Soon after 1885 he opened a drug store at the corner of Broad and Marietta Streets.

After selling his drug business he entered the real estate business to become "one of the largest and boldest real estate men of the South", long in partnership with Frank P. Rice. in 1883 he was an incorporator of the Fulton County Street Railroad which brought horsecar service to Ponce de Leon Springs. Wilson is credited with giving the Springs their name. The line would later become the Nine-Mile Circle electric streetcar which would make accessible and thus enable the development of what is today Virginia-Highland and adjacent neighborhoods.
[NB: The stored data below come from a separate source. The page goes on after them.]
(* ===== verification/_CoqProject ===== *)
-Q . S2P
Prelude.v
PyStr.v
PyDict.v
Itertools.v
Arrays.v
Params.v
Mixin.v
Interpolate.v
Marginals.v
FitBands.v
Patterned.v
Identity.v
Pipeline.v
Derivative.v
HotPool.v
KFermi.v
Tarpes.v
EffectiveMass.v
Bootstrap.v
Maestro.v
Methods.v
Jupyter.v
FitTool.v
Indeed, in 1914, Wilson sold 65 acres which would be subdivided into Boulevard Park, one of the original subdivisions of today's Virginia Highland.

He was also a director of the Cotton States and International Exposition Company.

Wilson was described as a "stubby blond man of medium height with a brusque manner and a quick keen glance". At one point Wilson resided in a grand house on Peachtree Street in today's Midtown Atlanta near the intersection of 5th Street.

He died in 1917 and was buried in Oakland Cemetery (Atlanta, Georgia).

==Family==
In 1895, Wilson's wife Mary Elizabeth, née Monk compiled a cookbook that would later become known as the Atlanta Exposition Cookbook, a souvenir for women who visited the 1895 Cotton States and International Exposition.

Their son was W. T. Wilson who served on the Rhode Island Optometry Board.